スピノザの『エチカ』と趣味のブログ

スピノザの『エチカ』について僕が考えていることと,趣味である将棋・競馬・競輪などについて綴るブログです。

スプリンターズステークス&蔵書

2024-09-29 19:14:29 | 中央競馬
 香港から2頭が遠征してきた第58回スプリンターズステークス
 オオバンブルマイは加速が鈍く1馬身の不利。4頭が前にいき,ピューロマジック,ウイングレイテスト,ルガル,ビクターザウィナーの順に。前がそのまま飛ばしていったのでピューロマジックのリードは3馬身くらい。ウイングレイテストとルガルの間も3馬身くらいになり,ルガルとビクターザウィナーの間にも2馬身くらいの差。2馬身差でママコチャとマッドクールの併走。7番手にトウシンマカオ。8番手はウインマーベルとサトノレーヴとヴェントヴォーチェ。11番手はエイシンスポッターとナムラクレア。2馬身差でモズメイメイとムゲン。2馬身差でオオバンブルマイとダノンスコーピオンが最後尾を追走。前半の600mは32秒1の超ハイペース。とくに200mから400mが9秒9という猛ラップでした。
 直線の入口でもピューロマジックは5馬身ほどのリード。先にウイングレイテストがついていかれなくなり,ルガルが自然と2番手に上がるとピューロマジックとの差を一気に詰め,そのまま抜け出して優勝。最内から進出してきたトウシンマカオがクビ差で2着。大外を猛然と追い込んだナムラクレアがクビ差で3着。
 優勝したルガルはシルクロードステークス以来の勝利。重賞2勝目で大レースは初制覇。シルクロードステークスを勝ったことで高松宮記念は1番人気で臨みましたがレース中に骨折があって10着。ここはそれ以来のレース。シルクロードステークスは大きな差をつけての優勝でしたから,能力を発揮できれば勝てるというメンバー構成で,結果的に能力発揮に影響しない程度まで仕上がっていたということでしょう。着差は大きくありませんでしたが,現時点ではトップの馬だとみていいと思います。父はドゥラメンテ。4代母がラヴズオンリーミーの祖母にあたる同一牝系。Lugalは古代メソポタミアで使われていたシュメール語で王。
 騎乗した西村淳也騎手はデビューから6年半強で大レース初制覇。管理している杉山晴紀調教師は昨年の天皇賞(春)以来の大レース6勝目。スプリンターズステークスは初勝利。

 スピノザの遺品の競売は11月4日に行われました。この売上からスペイクは葬儀費用も含めた,自身が負担したスピノザのための費用のすべてを賄うことができたとフロイデンタールJacob Freudenthalはいっています。この部分ではコレルスJohannes Colerusがかなり詳しい報告をしていて,たとえば事務処理のために働いた弁護士のためにいくらの支払いがあったかということも明らかになっています。
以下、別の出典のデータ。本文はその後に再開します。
(* ===== verification/Mirror.v ===== *)
(** [crates/bullet-git-workspace/src/mirror.rs]: the exclusive lock of a repository's
    mirror ([sync_mirror], which takes it, is in [Clone]).

    The lock is a file that processes of several daemons create, read and remove.
    [advance] is one system call of one process, [fault] the error it may fail with;
    [lock_apply] interleaves the calls of any number of processes with the clock and
    with the start and the end of processes.  Times are in milliseconds. *)

From S2P Require Import Prelude Paths Decimal Digests Generation Capability SafeGit.

Definition LOCK_STALE_AFTER : N := 60000.
Definition LOCK_MAX_WAIT : N := 120000.

Definition mirror_name `{Blake3, HexCrate} (canon : string) : string :=
  to_hex (digest_of (as_bytes canon)) +:+ ".git".

(** [mirror_dir]; [canonicalize] is the reply for the source. *)
Definition mirror_dir `{Blake3, HexCrate} (root : string) (canonicalize : result string string)
    : result string CapabilityError :=
  let? canon := map_err (io_err "canonicalize source") canonicalize in
  Ok (join (join root "mirrors") (mirror_name canon)).

(** [lock_path] *)
Definition lock_path (mirror : string) : string :=
  match reverse (components mirror) with
  | name :: parent =>
      if String.eqb name ".." then absolute (components mirror ++ ["mirror.lock"])
      else absolute (reverse parent ++ [name +:+ ".lock"])
  | [] => absolute ["mirror.lock"]
  end.

(** ** The lock file *)

(** The file at the path of the lock: which one it is, the text in it, and when it
    was last modified. *)
Record lock_file : Type := { lf_id : N; lf_text : string; lf_modified : N }.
フロイデンタールの計算ではそうしたすべての支払いを終えて,売上金からは僅かのものが残ったとなっていますので,スピノザが本来であれば支払わなければならなかった費用は,これですべて賄うことができて,僅かとはいえ剰余金が発生したということになります。コレルスの伝記Levens-beschrijving van Benedictus de Spinozaによれば,この売上金をレベッカRebecca de Spinozaが差し押さえたのだけれども,残金が僅かだったから遺産の相続を放棄したとなっています。したがって剰余金はたぶんスペイクの収入になったのではないでしょうか。
                            
 なお,フロイデンタールは,これ以外に蔵書の売上があった筈だといっています。スピノザにどのような蔵書があったのかということは記録が残っていて,全部で161冊に上ります。競売の中にも何冊かの本が含まれてはいますが,それにはまったく届いていません。したがって残りの蔵書は密かに売却されたのだとフロイデンタールはみているわけです。ただしフロイデンタールの記述は,この蔵書のいわば密売が,遺稿集Opera Posthumaの出版費用を捻出するために行われたと読むことができるようになっています。なので売上はスペイクのものになったわけではなく,遺稿集の編集者たちの手に入ったと解することもできます。遺稿集の編集者たちが先に売却できそうな蔵書を選別して,その残りが11月4日の競売に出されたということは,可能性としてはあるのかもしれません。
 遺稿集の編集者たちは,遺稿集を出版するだけの費用が捻出できなかったから,スピノザの遺稿そのものを売却しようとしたとフロイデンタールはいっています。この論証の軸になっているのは,シュラーGeorg Hermann SchullerがライプニッツGottfried Wilhelm Leibnizに対して売却を打診しているという史実です。ただしこれは本当に遺稿集の編集者たちの総意であったか,僕は疑わしく思います。